Let me start with a trio of quotes from three famous feminists…First, Camille Paglia: “Rape is an outrage…but the hysteria around rape is equally outrageous. The whole system is now designed to make you (i.e. the victim) feel you are maimed and mutilated forever.” And…Fay Weldon…“rape is not the worst thing that can ever happen to a woman, if you are safe, alive and unmarked afterwards.” And finally Germaine Greer, “it is not women who have decided that rape is so heinous but men. The only weapon that counts in rape is the penis, which is conceptualized as devastating.” Obviously none of these women were seeking to trivialise rape with their comments, they were mainly arguing against this apparent belief in society that following a rape, a woman will never, ever truly recover – that her life will be over, that she may never feel joy again nor be able to have a functioning sexual relationship for the rest of her days.

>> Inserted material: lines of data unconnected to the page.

(** [insert] keeps the shape invariants, keeps every object within the
    boundary of its node, and adds the object exactly when it returns
    [true]. *)
Lemma insert_spec (fuel : nat) :
  forall (t : QuadTree A) (obj : A) (t' : QuadTree A) (r : bool),
    QT.insert fuel t obj = Some (t', r) ->
    (QT.boundary t' = QT.boundary t /\
     QT.depth t' = QT.depth t /\
     QT.maxDepth t' = QT.maxDepth t) /\
    (qt_wf t -> qt_wf t') /\
    (qt_bounded t -> qt_bounded t') /\
    (forall p, p ∈ qt_elems t' <-> (r = true /\ p = obj) \/ p ∈ qt_elems t).
Proof.
  induction fuel as [|fuel IH]; intros t obj t' r Hins; [done|].
  rewrite insert_unfold in Hins.
  destruct (QT.outside (QT.boundary t) obj) eqn:Hout.
  { inversion Hins; subst. repeat split; try done; intuition congruence. }
  destruct ((length (QT.points t) <? QT.capacity t)%nat
            || (QT.maxDepth t <=? QT.depth t)%nat).
  { inversion Hins; subst.
    split; [by rewrite push_boundary, push_depth, push_maxDepth|].
    split; [apply push_wf|]. split; [by apply push_bounded|].
    intros p. rewrite push_elems. intuition congruence. }
  pose proof (divided_wf t) as Hdwf.
  pose proof (divided_bounded t) as Hdb.
  pose proof (divided_elems t) as Hde.
  pose proof (divided_fields t) as (Hf1 & Hf2 & Hf3).
  destruct (divided t) as [|b c d m ps nw ne sw se]; [done|].
  rewrite bounded_quad in Hdb.
  simpl in Hf1, Hf2, Hf3, Hde, Hdwf. subst b.
  (* the four parts, once the objects of the result are known *)
  assert (Hfin : forall nw' ne' sw' se' r,
    QT.depth nw' = QT.depth nw -> QT.maxDepth nw' = QT.maxDepth nw ->
    QT.depth ne' = QT.depth ne -> QT.maxDepth ne' = QT.maxDepth ne ->
    QT.depth sw' = QT.depth sw -> QT.maxDepth sw' = QT.maxDepth sw ->
    QT.depth se' = QT.depth se -> QT.maxDepth se' = QT.maxDepth se ->
    (qt_wf nw -> qt_wf nw') -> (qt_wf ne -> qt_wf ne') ->
    (qt_wf sw -> qt_wf sw') -> (qt_wf se -> qt_wf se') ->
    (qt_bounded nw -> qt_bounded nw') -> (qt_bounded ne -> qt_bounded ne') ->
    (qt_bounded sw -> qt_bounded sw') -> (qt_bounded se -> qt_bounded se') ->
    (forall p, p ∈ qt_elems (Quad (QT.boundary t) c d m ps nw' ne' sw' se') <->
               (r = true /\ p = obj) \/
               p ∈ qt_elems (Quad (QT.boundary t) c d m ps nw ne sw se)) ->
    (QT.boundary (Quad (QT.boundary t) c d m ps nw' ne' sw' se') = QT.boundary t /\
     QT.depth (Quad (QT.boundary t) c d m ps nw' ne' sw' se') = QT.depth t /\
     QT.maxDepth (Quad (QT.boundary t) c d m ps nw' ne' sw' se') = QT.maxDepth t) /\
    (qt_wf t -> qt_wf (Quad (QT.boundary t) c d m ps nw' ne' sw' se')) /\
    (qt_bounded t -> qt_bounded (Quad (QT.boundary t) c d m ps nw' ne' sw' se')) /\
    (forall p, p ∈ qt_elems (Quad (QT.boundary t) c d m ps nw' ne' sw' se') <->
               (r = true /\ p = obj) \/ p ∈ qt_elems t)).
  { intros nw' ne' sw' se' r0 D1 M1 D2 M2 D3 M3 D4 M4 W1 W2 W3 W4 B1 B2 B3 B4 El.
    split; [done|]. split; [|split].
    - intros Hw. specialize (Hdwf Hw). simpl.
      rewrite D1, M1, D2, M2, D3, M3, D4, M4. tauto.
    - intros Hb. destruct (Hdb Hb) as (Hall & ? & ? & ? & ?).
      apply bounded_quad. split; [|tauto].
      intros p Hp. apply El in Hp as [[_ ->]|Hp]; [done|by apply Hall].
    - intros p. rewrite El, Hde. tauto. }
  insert_child Hins E1 nw' r1.
  apply IH in E1 as ((B1 & D1 & M1) & W1 & Bd1 & El1).
  destruct r1.
  { inversion Hins; subst. apply Hfin; try done.
    intros p. simpl. rewrite !elem_of_app, El1. tauto. }
  insert_child Hins E2 ne' r2.
  apply IH in E2 as ((B2 & D2 & M2) & W2 & Bd2 & El2).
  destruct r2.
  { inversion Hins; subst. apply Hfin; try done.
    intros p. simpl. rewrite !elem_of_app, El1, El2. intuition congruence. }
  insert_child Hins E3 sw' r3.
  apply IH in E3 as ((B3 & D3 & M3) & W3 & Bd3 & El3).
  destruct r3.
  { inversion Hins; subst. apply Hfin; try done.
    intros p. simpl. rewrite !elem_of_app, El1, El2, El3. intuition congruence. }
  insert_child Hins E4 se' r4.
  apply IH in E4 as ((B4 & D4 & M4) & W4 & Bd4 & El4).
  inversion Hins; subst. apply Hfin; try done.
  intros p. simpl. rewrite !elem_of_app, El1, El2, El3, El4. intuition congruence.
Qed.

And that is quite a thing to tell someone after they have been the victim of a crime. If you tell women this over and over again, we will start to believe it, and then we will start to live as if it is true…

One Billion RisingBrand’s article was inspired by Eve Ensler’s One Billion Rising project, which encourages people – women and men both – to dance in the street as a demonstration against rape and against the “rape is eternal” narrative. As Brand put it, “It’s defiant and powerful, both to the accepted wisdom about how rape victims might behave after what they have suffered, and also a good two fingers up at anyone who wishes to crush a woman’s life force using violence and enforced sex.” Now, I can’t say that I think One Billion Rising is effective activism, because it takes a lot more than flashy demonstrations to effect the kind of change necessary to reduce the rape rate (especially when we as a society aren’t even headed in the right direction, though that’s a discussion for another day). However, I don’t think there’s anything wrong with it, and encouraging women to “rise above” the fear of rape (and its aftereffects) is an excellent idea even if this particular project can’t accomplish it. There are a number of feminists who had much harsher words for Ensler’s creation; they seem to feel it “trivializes” rape, and most of them seemed offended by the very idea of a statement on the subject that was neither bitter nor angry nor lugubrious. One such critic even compared rape to the Holocaust, which I think any reasonable person can agree is a bit much. Hyperbole, calculated outrage and dismissal of the experiences and opinions of real women who have been there may serve to advance a political agenda, but for real rape victims they do far more harm than good.